В квартире был сущий беспорядок, который нисколько не смутил Викторию. Пока я готовил кофе, она упорядочила чтиво на журнальном столике и оттерла въевшуюся грязь. Осталась под впечатлением от коллекции миниатюрных моделей машин разных эпох; собрание современной прозы наших и зарубежных авторов в красиво оформленном издании тоже удивило ее.
– Тебе не хватает стеллажа для книг.
– Знаю. Все собираюсь купить да собраться не могу.
– Такая коллекция, и на полу штабелем разложена, – Виктория взглянула на семейную фотографию, висевшую на стене. – Твои родители?
– Да.
– Твоя мама очень красивая.
– Многие так говорят. – Черные густые волосы до плеч; большие глаза, подведенные черной тушью; золотые серьги-медальоны; голубое платье, подчеркивающее ее стройную фигуру. Маме на фотографии тридцать шесть, но выглядела она на десять лет моложе. – Люблю эту фотографию.
– Сколько тебе здесь?
– Семнадцать. Очень взрослый. Видишь, какой недовольный, что заставили фоткаться.
– Твоего папу, по всей видимости, тоже заставили.
– Его выдернули из постели – тогда он только начал болеть – и заставили надеть костюм-тройку, который он надевал в двух случаях: в театр и на семейные празднества, где собиралось обычно под полсотни человек. Но он не поэтому злился. Мама не предупредила его, что придет профессиональный фотограф. Специально, кстати, не сказала. Знала, что он не согласится. Папа был добродушным ворчуном.
– Вы были близки?
– Папенькин сынок.
– Удивительно.
– Ничего удивительного. Представь, ты приходишь из школы, а папа вовсю готовит на кухне (он был писателем, рабочий день которого заканчивался после полудня. Что примечательно, зарабатывал он неплохо). Потом тебя кормит, спрашивает настойчиво, но без перегибов, как дела в школе, выслушивает, после высказывает свое мнение и умолкает. Иногда помогает по домашним заданиям. Почти всегда выталкивает на прогулку в городской парк, перемешивая ходьбу с легким бегом. Покупает билеты в кино и театр. Делает все то, что должна делать мама. Лучше, чем мама. Он знал меня вдоль и поперек. И когда у меня появлялись тайны или какие-то смутные мысли – он сразу видел их в моих глазах и пытался докопаться до истины и помочь разобраться. Жаль, что мои глаза открылись только после смерти отца… Возможно, я не был бы таким упрямым, наглым и эгоистичным с ним.

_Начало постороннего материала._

Definition mem_alloc_page (inner : MemoryStorage) (page_type : PageType)
    : option (Result Z * MemoryStorage) :=
  match fl_alloc (ms_freelist inner) with
  | (Some page_id, fl) =>
      let inner := mem_ensure_capacity (set_freelist inner fl) page_id in
      let! inner' := mem_put inner page_id (page_new page_type page_id) in
      Some (Ok page_id, inner')
  | (None, fl) =>
      let new_total := total_pages fl + 64 in
      let! fl1 := grow fl new_total in
      let inner := grow_arrays (set_freelist inner fl1) new_total in
      match fl_alloc fl1 with
      | (None, fl2) => Some (Err FreelistEmptyAfterGrow, set_freelist inner fl2)
      | (Some page_id, fl2) =>
          let! inner' := mem_put (set_freelist inner fl2) page_id (page_new page_type page_id) in
          Some (Ok page_id, inner')
      end
  end.

Definition mem_free_page (inner : MemoryStorage) (page_id : Z) : option (Result unit * MemoryStorage) :=
  if (page_id =? 0) || (page_id =? 1) then Some (Err (CannotFreeReserved page_id), inner)
  else
    let allocated :=
      if page_id <? zlen (ms_allocated inner)
      then <[Z.to_nat page_id := false]> (ms_allocated inner) else ms_allocated inner in
    let! r := fl_free (ms_freelist inner) page_id in
    Some (r.1, mkMem (ms_pages inner) allocated r.2).

#[export] Instance memory_engine : StorageEngine MemoryStorage := {|
  read_page := mem_read_page;
  write_page := mem_write_page;
  alloc_page := mem_alloc_page;
  free_page := mem_free_page;
  page_count inner := total_pages (ms_freelist inner);
  alloc_page_batch := default_alloc_page_batch mem_alloc_page;
  free_page_batch := default_free_page_batch mem_free_page;
  extension_waiters _ := 0
|}.
End Memory.

(** ** Page batches of a transaction *)

Definition BATCH_ALLOC_SIZE : Z := 64.
Definition MAX_BATCH_SIZE : Z := 256.

#[export] Instance PageType_eq_dec : EqDecision PageType.
Proof. solve_decision. Defined.

Record LocalPageBatch : Type := mkBatch {
  available : list Z;
  current_type : option PageType;
  freed : list Z;
  last_refill_size : Z
}.

Definition batch_new : LocalPageBatch := mkBatch [] None [] BATCH_ALLOC_SIZE.

Section Batches.
Context {St : Type} {E : StorageEngine St}.

(** The part after the batch has the right type. *)
Definition pop_or_alloc (b : LocalPageBatch) (s : St) (ty : PageType)
    : option (Result Z * LocalPageBatch * St) :=
  match available b with
  | id :: rest => Some (Ok id, mkBatch rest (current_type b) (freed b) (last_refill_size b), s)
  | [] =>
      let waiters := extension_waiters s in
      let n := Z.min (Z.max (last_refill_size b * (waiters + 1)) BATCH_ALLOC_SIZE) MAX_BATCH_SIZE in
      match alloc_page_batch s n ty with
      | None => None
      | Some (Err e, s') => Some (Err e, b, s')
      | Some (Ok [], s') => Some (Err StorageFull, b, s')
      | Some (Ok (first :: rest), s') =>
          Some (Ok first, mkBatch (available b ++ rest) (current_type b) (freed b) n, s')
      end
  end.

Definition pop_or_refill (b : LocalPageBatch) (s : St) (ty : PageType)
    : option (Result Z * LocalPageBatch * St) :=
  if decide (current_type b = Some ty) then pop_or_alloc b s ty
  else
    match available b with
    | [] => pop_or_alloc (mkBatch [] (Some ty) (freed b) BATCH_ALLOC_SIZE) s ty
    | drained =>
        match free_page_batch s drained with
        | None => None
        | Some (Err e, s') => Some (Err e, mkBatch [] (current_type b) (freed b) (last_refill_size b), s')
        | Some (Ok _, s') => pop_or_alloc (mkBatch [] (Some ty) (freed b) BATCH_ALLOC_SIZE) s' ty
        end
    end.

Definition push_freed (b : LocalPageBatch) (page_id : Z) : LocalPageBatch :=
  mkBatch (available b) (current_type b) (freed b ++ [page_id]) (last_refill_size b).

Definition take_for_commit (b : LocalPageBatch) : (list Z * list Z) * LocalPageBatch :=
  ((available b, freed b), batch_new).

Definition take_for_rollback (b : LocalPageBatch) : list Z * LocalPageBatch := (available b, batch_new).

Definition freed_len (b : LocalPageBatch) : Z := zlen (freed b).
Definition truncate_freed (b : LocalPageBatch) (len : Z) : LocalPageBatch :=
  mkBatch (available b) (current_type b) (take (Z.to_nat len) (freed b)) (last_refill_size b).

Definition batch_alloc_page (s : St) (batch : option LocalPageBatch) (ty : PageType)
    : option (Result Z * option LocalPageBatch * St) :=
  match batch with
  | Some b => let! r := pop_or_refill b s ty in Some (r.1.1, Some r.1.2, r.2)
  | None => let! r := alloc_page s ty in Some (r.1, None, r.2)
  end.
End Batches.

(** ** The in-memory engine implements the map *)

(** The page a slot of the arrays holds. *)
Definition mem_page (s : MemoryStorage) (i : Z) : option Page :=
  if decide (0 <= i) then
    match ms_allocated s !! Z.to_nat i with
    | Some true => ms_pages s !! Z.to_nat i
    | _ => None
    end
  else None.

Record mem_wf {C : Crc32c} (s : MemoryStorage) : Prop := {
  mw_fl : fl_wf (ms_freelist s);
  mw_pages : zlen (ms_pages s) = total_pages (ms_freelist s);
  mw_alloc : zlen (ms_allocated s) = total_pages (ms_freelist s);
  mw_used i p : mem_page s i = Some p -> ~ i ∈ free_set (ms_freelist s);
  mw_two : 2 <= total_pages (ms_freelist s);
  mw_reserved : ~ 0 ∈ free_set (ms_freelist s) /\ ~ 1 ∈ free_set (ms_freelist s);
  mw_valid i p : mem_page s i = Some p -> page_ok p /\ verify_checksum p = Ok tt
}.

Lemma mem_page_Some s i p : mem_page s i = Some p <->
  0 <= i /\ ms_allocated s !! Z.to_nat i = Some true /\ ms_pages s !! Z.to_nat i = Some p.
Proof.
  unfold mem_page. case_decide as H0; [|split; [done|intros [? _]; done]].
  destruct (ms_allocated s !! Z.to_nat i) as [[]|]; naive_solver.
Qed.

Lemma mem_page_put s fl i p j :
  0 <= i < zlen (ms_pages s) -> zlen (ms_pages s) = zlen (ms_allocated s) ->
  mem_page (mkMem (<[Z.to_nat i := p]> (ms_pages s)) (<[Z.to_nat i := true]> (ms_allocated s)) fl) j =
  if decide (j = i) then Some p else mem_page s j.
Proof.
  intros Hi Hl. unfold mem_page. cbn [ms_pages ms_allocated]. case_decide as Hj.
  - case_decide as Hji; [subst j|].
    + by rewrite !list_lookup_insert_eq by lia.
    + by rewrite !list_lookup_insert_ne by lia.
  - rewrite decide_False; [done|]. lia.
Qed.

Lemma mem_page_clear s fl i j :
  0 <= i < zlen (ms_allocated s) ->
  mem_page (mkMem (ms_pages s) (<[Z.to_nat i := false]> (ms_allocated s)) fl) j =
  if decide (j = i) then None else mem_page s j.
Proof.
  intros Hi. unfold mem_page. cbn [ms_pages ms_allocated]. case_decide as Hj.
  - case_decide as Hji; [subst j|].
    + by rewrite !list_lookup_insert_eq by lia.
    + by rewrite !list_lookup_insert_ne by lia.
  - by case_decide.
Qed.

(** Growing the arrays adds no page. *)
Lemma mem_page_grow {C : Crc32c} s n j :
  zlen (ms_pages s) = zlen (ms_allocated s) -> mem_page (grow_arrays s n) j = mem_page s j.
Proof.
  intros Hl. unfold grow_arrays. destruct (Z.ltb_spec (zlen (ms_pages s)) n); [|done].
  unfold mem_page. cbn [ms_pages ms_allocated]. case_decide; [|done].
  destruct (decide (j < zlen (ms_pages s))).
  - by rewrite !lookup_resize by lia.
  - rewrite (lookup_ge_None_2 (ms_allocated s)) by lia.
    destruct (decide (j < n)); [|by rewrite lookup_resize_old by lia].
    by rewrite lookup_resize_new by lia.
Qed.

Lemma page_new_valid {C : Crc32c} {CR : Crc32cRange C} ty i : in_u64 i -> page_ok (page_new ty i) /\ verify_checksum (page_new ty i) = Ok tt.
Proof.
  intros Hi. destruct (page_new_fields ty i Hi) as (Hok & _). split; [done|].
  destruct (page_init_fields ty i Hi) as (Hok0 & _). unfold verify_checksum, page_new.
  by rewrite <-update_checksum_valid, Z.eqb_refl.
Qed.

Section MemoryLaws.
Context {C : Crc32c} {CR : Crc32cRange C}.

Lemma mem_new_spec : exists s, mem_new = Some s /\ mem_wf s /\
  forall i, mem_page s i = if decide (i = 0) then Some (page_new PtMeta 0) else None.
Proof.
  destruct (fl_new_spec 64 [0; 1]) as (fl & Hfl & Hwf & Ht & Hs); [vm_compute; split; congruence|repeat constructor; lia|].
  unfold mem_new. rewrite Hfl. eexists. split; [reflexivity|].
  set (s := mkMem _ _ _).
  assert (Hp : forall i, mem_page s i = if decide (i = 0) then Some (page_new PtMeta 0) else None).
  { intros i. unfold mem_page, s. cbn [ms_pages ms_allocated]. case_decide.
    - case_decide; [by subst|]. rewrite list_lookup_insert_ne by lia.
      destruct (replicate 64 false !! Z.to_nat i) as [b|] eqn:Hr; [|done]. by apply lookup_replicate in Hr as [-> _].
    - by rewrite decide_False by lia. }
  split; [|done]. unfold s. split; cbn [ms_freelist ms_pages ms_allocated]; rewrite ?length_insert, ?length_replicate, ?Ht; try done.
  - intros i p. fold s. rewrite Hp. case_decide; [|done]. subst. intros _. rewrite Hs. set_solver.
  - rewrite Hs. set_solver.
  - intros i p. fold s. rewrite Hp. case_decide; [|done]. intros [= <-]. apply page_new_valid. widths.
Qed.

(** Storing a valid page in an allocated slot, or in one just taken off the free list. *)
Lemma mem_put_spec s fl i p :
  mem_wf s -> fl_wf fl -> total_pages fl = total_pages (ms_freelist s) ->
  (forall j, j ∈ free_set fl -> j ∈ free_set (ms_freelist s)) -> ~ i ∈ free_set fl ->
  0 <= i < total_pages fl -> page_ok p -> verify_checksum p = Ok tt ->
  exists s', mem_put (set_freelist s fl) i p = Some s' /\ mem_wf s' /\ ms_freelist s' = fl /\
    forall j, mem_page s' j = if decide (j = i) then Some p else mem_page s j.
Proof.
  intros [Hfl Hpg Hal Hused H2 Hres Hval] Hfl' Ht Hsub Hi Hr Hok Hv. unfold mem_put, set_freelist.
  cbn [ms_pages ms_allocated ms_freelist].
  destruct (lookup_lt_is_Some_2 (ms_pages s) (Z.to_nat i)) as [p0 ->]; [lia|].
  destruct (lookup_lt_is_Some_2 (ms_allocated s) (Z.to_nat i)) as [b0 ->]; [lia|].
  eexists. split; [reflexivity|].
  pose proof (mem_page_put s fl i p) as Hput. split; [|split; [done|intros j; apply Hput; lia]].
  split; cbn [ms_freelist ms_pages ms_allocated]; rewrite ?length_insert; try (done || lia).
  - intros j q. rewrite Hput by lia. case_decide; [by subst|]. intros Hj Hin. by eapply Hused; [done|apply Hsub].
  - split; intros Hin%Hsub; tauto.
  - intros j q. rewrite Hput by lia. case_decide; [by intros [= <-]|apply Hval].
Qed.

Lemma mem_grow_wf s fl n :
  mem_wf s -> fl_wf fl -> total_pages fl = n -> total_pages (ms_freelist s) < n ->
  (forall j, j ∈ free_set fl -> j ∈ free_set (ms_freelist s) \/ total_pages (ms_freelist s) <= j) ->
  mem_wf (grow_arrays (set_freelist s fl) n) /\ ms_freelist (grow_arrays (set_freelist s fl) n) = fl /\
  forall j, mem_page (grow_arrays (set_freelist s fl) n) j = mem_page s j.
Proof.
  intros [Hfl Hpg Hal Hused H2 Hres Hval] Hfl' Ht Hlt Hsub.
  assert (Hp : forall j, mem_page (grow_arrays (set_freelist s fl) n) j = mem_page s j).
  { intros j. rewrite mem_page_grow; [done|]. cbn. lia. }
  assert (Hf : ms_freelist (grow_arrays (set_freelist s fl) n) = fl).
  { unfold grow_arrays. by destruct (_ <? _). }
  split; [|done]. split; rewrite ?Hf; try done.
  - unfold grow_arrays. cbn [set_freelist ms_pages]. rewrite (proj2 (Z.ltb_lt _ _)) by lia.
    cbn [ms_pages]. rewrite length_resize. pose proof (fw_total _ Hfl'). lia.
  - unfold grow_arrays. cbn [set_freelist ms_pages]. rewrite (proj2 (Z.ltb_lt _ _)) by lia.
    cbn [ms_allocated]. rewrite length_resize. pose proof (fw_total _ Hfl'). lia.
  - intros i p. rewrite Hp. intros Hi Hin. destruct (Hsub i Hin); [by eapply Hused|].
    apply mem_page_Some in Hi as (? & Ha & _). apply lookup_lt_Some in Ha. lia.
  - lia.
  - split; intros Hin; destruct (Hsub _ Hin); tauto || lia.
  - intros i p. rewrite Hp. apply Hval.
Qed.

– Люди делают больно тем, кого любят.
– Зачем?
– Потому что любят.
– Однажды я сказал ему, что он размазня, не способный зарабатывать деньги. Он ничего не сказал. Не обиделся. По крайней мере, не показал этого. Я несколько раз пытался извиниться, но все откладывал.
Я смолк, тяжело говорить. Фотография оживила воспоминания. Воспоминания – воскресили отца, который влиял на меня, маму и сестру больше, чем мы могли подумать. Мы стали другими. Чужими друг для друга. Но я промолчал об этом.
– Кофе стынет.
Мы сели на диван бежевого оттенка, застеленный пледом; к нему приставлен журнальный столик, на котором стояли две чашки кофе с вьющимся паром, тарелка с черствыми печеньями и коробка конфет «Птичье молоко».
– Угощайся.
Кофе получился крепким, печенья отдавали плесенью, конфеты были приторно-сладкие. Я сидел как на иголках, коря себя, что угощаю гостью непонятно чем.